§ WORK INSTRUCTION
Copy each line below in which the string "whatever" appears.
═══ GIVEN RECORDS
(** The words before the one at which the loop stops are consumed, all of
    them, as options and their values. *)
Lemma parseOptions_consumed : forall args o o' rest,
  parseOptions args o = Ok (o', rest) ->
  exists pre, args = pre ++ rest /\ parseOptions pre o = Ok (o', []).
Proof.
  intros args o.
  apply (parseOptions_turns (fun args o r => forall o' rest, r = Ok (o', rest) ->
    exists pre, args = pre ++ rest /\ parseOptions pre o = Ok (o', []))).
  - intros o0 o' rest Hr. injection Hr as <- <-. exists []. auto.
  - intros arg rest0 o0 Hd o' rest Hr. injection Hr as <- <-. exists []. auto.
  - intros p rest0 o0 r _ Hf o' rest Hr. destruct r; discriminate.
  - intros p rest0 o0 o1 rest' Hstep IH o' rest Hr.
    destruct (IH o' rest Hr) as (pre & Hpre & Hparse).
    destruct (optionStep_consumed _ _ _ _ _ _ Hstep) as (vs & Hvs & Hother).
    exists (String "-" p :: vs ++ pre). split.
    + rewrite Hvs, Hpre. simpl. rewrite <- app_assoc. reflexivity.
    + rewrite parseOptions_option, Hother. exact Hparse.
Qed.



Section CommandLine.
Context `{H : Host}.

(** X1. The options are read from left to right and each word is read in
    the state that the words before it have left: when the words [args1]
    are all consumed as options and their values, the loop on
    [args1 ++ args2] goes on with [args2] as it would start on it with the
    options that [args1] has set. *)
Theorem option_words_compose args1 args2 o o1 :
  parseOptions args1 o = Ok (o1, []) ->
  parseOptions (args1 ++ args2) o = parseOptions args2 o1.
Proof. intros Hp. exact (parseOptions_append _ _ args2 _ _ Hp). Qed.

(** X2. The loop over the options stops at the first word that is neither
    an option nor the value of one, and [main] reads that word only: the
    words that follow it on the command line change nothing of the run. *)
Theorem words_after_the_path_are_ignored prog args extra disk o path rest :
  parseOptions args defaults = Ok (o, path :: rest) ->
  main (prog :: args ++ extra) disk = main (prog :: args) disk.
Proof.
  intros Hp. unfold main.
  destruct (parseOptions_rest _ _ _ _ Hp) as [[pre Hpre] _].
  assert (Hlen : (0 < length args)%nat).
  { rewrite Hpre, length_app. simpl. lia. }
  destruct (decide (length (prog :: args ++ extra) < 2)%nat) as [Hl|_];
    [simpl in Hl; rewrite length_app in Hl; lia|].
  destruct (decide (length (prog :: args) < 2)%nat) as [Hl|_]; [simpl in Hl; lia|].
  cbn [tail]. rewrite (parseOptions_append _ _ extra _ _ Hp), Hp. reflexivity.
Qed.

(** X3. A word that begins with '-' where an option is expected, and is
    none of the eleven options, ends the run with the exception
    "Invalid parameter: " followed by the word, whatever comes after it;
    no table has been opened. *)
Theorem invalid_parameter_is_fatal prog pre bad post disk o :
  parseOptions pre defaults = Ok (o, []) ->
  startsWithDash bad = true ->
  ~ In bad optionWords ->
  main (prog :: pre ++ bad :: post) disk = (Throw ("Invalid parameter: " +:+ bad), None).
Proof.
  intros Hp Hd Hni. unfold main.
  destruct (decide (length (prog :: pre ++ bad :: post) < 2)%nat) as [Hl|_];
    [simpl in Hl; rewrite length_app in Hl; simpl in Hl; lia|].
  cbn [tail]. rewrite (parseOptions_append _ _ (bad :: post) _ _ Hp).
  destruct (startsWithDash_true _ Hd) as [p ->].
  rewrite parseOptions_option, (optionStep_unknown _ _ _ Hni). reflexivity.
Qed.


(** X5. The table that a run opens is the one at the first word of the
    command line that is neither an option nor the value of one: the words
    before it are consumed, all of them, by the loop over the options, and
    the word does not begin with '-'.  The table is opened once, before
    anything else is done. *)
Theorem table_is_opened_once argv disk r w :
  main argv disk = (r, Some w) ->
  exists pre o msPath rest evs,
    tail argv = pre ++ msPath :: rest /\
    parseOptions pre defaults = Ok (o, []) /\
    startsWithDash msPath = false /\
    is_Some (disk msPath) /\
    trace w = OpenUpdate msPath :: evs /\
    Forall (fun e => forall p, e <> OpenUpdate p) evs.
Proof.
  intros Hmain.
  destruct (main_trace _ _ _ _ Hmain)
    as (o & rest & msPath & t & rp & wp & pass & prep & repl &
        Hp & Hdisk & _ & _ & Htr & Hall1 & Hall2 & Hall3 & _).
  destruct (parseOptions_rest _ _ _ _ Hp) as [_ Hhead].
  destruct (parseOptions_consumed _ _ _ _ Hp) as (pre & Hpre & Hparse).
  exists pre, o, msPath, rest, (pass ++ prep ++ repl).
  split; [exact Hpre|]. split; [exact Hparse|]. split; [exact Hhead|].
  split; [eauto|]. split; [exact Htr|].
  rewrite !Forall_app. split; [|split].
  - eapply List.Forall_impl; [|exact Hall1]. intros [] He; try contradiction; discriminate.
  - eapply List.Forall_impl; [|exact Hall2]. intros [] He; try contradiction; discriminate.
  - eapply List.Forall_impl; [|exact Hall3]. intros [] He; try contradiction; discriminate.
Qed.

(** X6. The value of [-data-bit-rate] and of [-weight-bit-rate] is read by
    [atoi]: a decimal numeral below 2^31 sets the bit width to the number
    it denotes. *)
Theorem bit_rate_numeral ds rest o :
  Forall (fun d => (d < 10)%nat) ds ->
  digitsNumber ds < 2 ^ 31 ->
  parseOptions ("-data-bit-rate" :: digitString ds :: rest) o =
    parseOptions rest (set_bitsPerFloat (digitsNumber ds) o) /\
  parseOptions ("-weight-bit-rate" :: digitString ds :: rest) o =
    parseOptions rest (set_bitsPerWeight (digitsNumber ds) o).
Proof.
  intros Hall Hlt. pose proof (digitsNumber_nonneg ds) as Hge.
  assert (Hu : to_unsigned (digitsNumber ds) = digitsNumber ds).
  { unfold to_unsigned. apply Z.mod_small. lia. }
  split; rewrite parseOptions_option; unfold optionStep; simpl;
    rewrite (atoi_digitString _ Hall Hlt); simpl; rewrite Hu; reflexivity.
Qed.

(** X7. No bit width is rejected: a negative numeral [-v] is read as the
    [int] [-v] and wraps around to [2^32 - v] in the unsigned variable. *)
Theorem negative_bit_rate_wraps ds rest o :
  Forall (fun d => (d < 10)%nat) ds ->
  0 < digitsNumber ds <= 2 ^ 31 ->
  parseOptions ("-data-bit-rate" :: String "-" (digitString ds) :: rest) o =
    parseOptions rest (set_bitsPerFloat (2 ^ 32 - digitsNumber ds) o) /\
  parseOptions ("-weight-bit-rate" :: String "-" (digitString ds) :: rest) o =
    parseOptions rest (set_bitsPerWeight (2 ^ 32 - digitsNumber ds) o).
Proof.
  intros Hall [Hpos Hle].
  assert (Hu : to_unsigned (- digitsNumber ds) = 2 ^ 32 - digitsNumber ds).
  { unfold to_unsigned.
    rewrite <- (Z.mod_small (2 ^ 32 - digitsNumber ds) (2 ^ 32)) by lia.
    replace (- digitsNumber ds) with (2 ^ 32 - digitsNumber ds + (-1) * 2 ^ 32) by lia.
    rewrite Z.mod_add by lia. reflexivity. }
  split; rewrite parseOptions_option; unfold optionStep; simpl;
    rewrite (atoi_negative _ Hall Hle); simpl; rewrite Hu; reflexivity.
Qed.

(** X8. A value of [-data-bit-rate] or [-weight-bit-rate] that does not
    begin with white space, a sign or a digit is not refused either: [atoi]
    reads it as 0, and the loop goes on with a bit width of 0. *)
Theorem bit_rate_without_number_is_zero c s rest o :
  isspace c = false -> isdigit c = false -> c <> "-"%char -> c <> "+"%char ->
  parseOptions ("-data-bit-rate" :: String c s :: rest) o =
    parseOptions rest (set_bitsPerFloat 0 o) /\
  parseOptions ("-weight-bit-rate" :: String c s :: rest) o =
    parseOptions rest (set_bitsPerWeight 0 o).
Proof.
  intros Hsp Hdig Hm Hpl.
  split; rewrite parseOptions_option; unfold optionStep; simpl;
    rewrite (atoi_no_number _ _ Hsp Hdig Hm Hpl); reflexivity.
Qed.

(** X9. Each [-column] adds the word after it to the list of columns, in
    the order of the command line and whatever the word is; the column
    DATA is handled only when no [-column] is given. *)
Theorem columns_in_order cs path rest :
  startsWithDash path = false ->
  exists o,
    parseOptions (columnArgs cs ++ path :: rest) defaults = Ok (o, path :: rest) /\
    columnNames (defaultColumn o) = match cs with [] => ["DATA"] | _ => cs end.
Proof.
  intros Hd.
  assert (Hgen : forall cs o0, exists o,
            parseOptions (columnArgs cs ++ path :: rest) o0 = Ok (o, path :: rest) /\
            columnNames o = columnNames o0 ++ cs).
  { clear cs. induction cs as [|c cs IH]; intros o0.
    - exists o0. simpl. rewrite app_nil_r. split; [apply parseOptions_word, Hd | reflexivity].
    - destruct (IH (push_columnName c o0)) as (o & Hp & Hc).
      exists o. split.
      + change (columnArgs (c :: cs) ++ path :: rest)
          with ("-column" :: c :: columnArgs cs ++ path :: rest).
        rewrite parseOptions_option. exact Hp.
      + rewrite Hc. simpl. rewrite <- app_assoc. reflexivity. }
  destruct (Hgen cs defaults) as (o & Hp & Hc). exists o. split; [exact Hp|].
  simpl in Hc. unfold defaultColumn. rewrite Hc.
  destruct cs; [simpl; rewrite Hc; reflexivity | exact Hc].
Qed.

End CommandLine.

(** ** The cells and the rows of the pass *)

Lemma res_map_Undefined {A B} (g : A -> B) (r : Res A) :
  res_map g r = Undefined <-> r = Undefined.
Proof. destruct r; simpl; split; intros Hr; congruence. Qed.

Lemma replaceFlagged_Undefined d : forall f b,
  replaceFlagged d f b = Undefined <-> (length f < length d)%nat.
Proof.
  induction d as [|x d IH]; intros f b; simpl.
  - split; [discriminate | lia].
  - destruct f as [|fl f]; simpl.
    + split; [lia | reflexivity].
    + destruct fl; rewrite res_map_Undefined, IH; lia.
Qed.

Lemma replaceFlagged_Ok_length d f b r :
  replaceFlagged d f b = Ok r -> (length d <= length f)%nat.
Proof.
  intros Hr. destruct (le_lt_dec (length d) (length f)) as [Hle|Hlt]; [exact Hle|].
  apply replaceFlagged_Undefined with (b := b) in Hlt. congruence.
Qed.


(** ** The pass: what it needs and what it leaves *)

Lemma replaceFlaggedColumn_Ok c w w' :
  replaceFlaggedColumn c w = (Ok tt, w') -> c <> WEIGHT_SPECTRUM ->
  is_Some (complexRows (ms w) c) /\ is_Some (boolRows (ms w) FLAG).
Proof.
  unfold replaceFlaggedColumn. intros Hrun Hc.
  destruct (decide (c = WEIGHT_SPECTRUM)); [contradiction|].
  apply bind_inv in Hrun as [([] & w1 & Hm1 & Hrun) | (r1 & _ & _ & Hr)];
    [|destruct r1; discriminate].
  apply bind_inv in Hrun as [([] & w2 & Hm2 & Hrun) | (r1 & _ & _ & Hr)];
    [|destruct r1; discriminate].
  pose proof (ArrayColumn_Complex_inv _ _ _ _ Hm1) as ->.
  unfold ArrayColumn_Complex, ArrayColumn_bool, bind, getTable, ret, throw in Hm1, Hm2.
  destruct (complexRows (ms w) c); [|discriminate].
  destruct (boolRows (ms w) FLAG); [|discriminate].
  split; eauto.
Qed.

Lemma replaceFlaggedValues_Ok_columns : forall cols w w' c,
  replaceFlaggedValues cols w = (Ok tt, w') ->
  In c cols -> c <> WEIGHT_SPECTRUM ->
  is_Some (complexRows (ms w) c) /\ is_Some (boolRows (ms w) FLAG).
Proof.
  unfold replaceFlaggedValues.
  induction cols as [|c0 cols IH]; intros w w' c Hrun Hin Hc; [contradiction|].
  apply forEach_cons_inv in Hrun as [(w1 & Hhead & Htail) | [_ Hf]]; [|discriminate].
  destruct (decide (c0 = c)) as [->|Hne].
  - eapply replaceFlaggedColumn_Ok; eauto.
  - destruct Hin as [Heq|Hin]; [contradiction|].
    destruct (IH _ _ _ Htail Hin Hc) as [Hcol Hflag].
    destruct (replaceFlaggedColumn_post _ _ _ _ Hhead) as ((_ & _ & Hother & Hfl & _) & _).
    unfold complexRows, boolRows in *.
    rewrite Hother in Hcol by congruence. rewrite Hfl in Hflag. auto.
Qed.

(** X10. The loop over the cells of a row checks the end of the data
    buffer only: it reads behind the end of the flag buffer exactly when
    the row has fewer flags than cells. *)
Theorem flag_buffer_overrun d f b :
  replaceFlagged d f b = Undefined <-> (length f < length d)%nat.
Proof. apply replaceFlagged_Undefined. Qed.

(** X11. The pass changes values of cells and nothing else, also when it
    stops half way: the table keeps its number of rows and its data
    managers, every column that was not asked for is left as it was, and
    every row of every complex column keeps its shape and its number of
    cells. *)
Theorem pass_changes_values_only cols w r w' :
  replaceFlaggedValues cols w = (r, w') ->
  nrow (ms w') = nrow (ms w) /\
  dataManagers (ms w') = dataManagers (ms w) /\
  (forall c, ~ In c cols -> columns (ms w') !! c = columns (ms w) !! c) /\
  (forall c row,
     (layout <$> dataRow (ms w') c row) = (layout <$> dataRow (ms w) c row)).
Proof.
  intros Hrun.
  destruct (replaceFlaggedValues_post _ _ _ _ Hrun) as ((Hn & Hdm & _ & Hlay) & Hother & _).
  split; [exact Hn|]. split; [exact Hdm|]. split; [|exact Hlay].
  intros c Hc. apply Hother. left. exact Hc.
Qed.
══════
§ RESPONSE AREA
    "Invalid parameter: " followed by the word, whatever comes after it;
    the order of the command line and whatever the word is; the column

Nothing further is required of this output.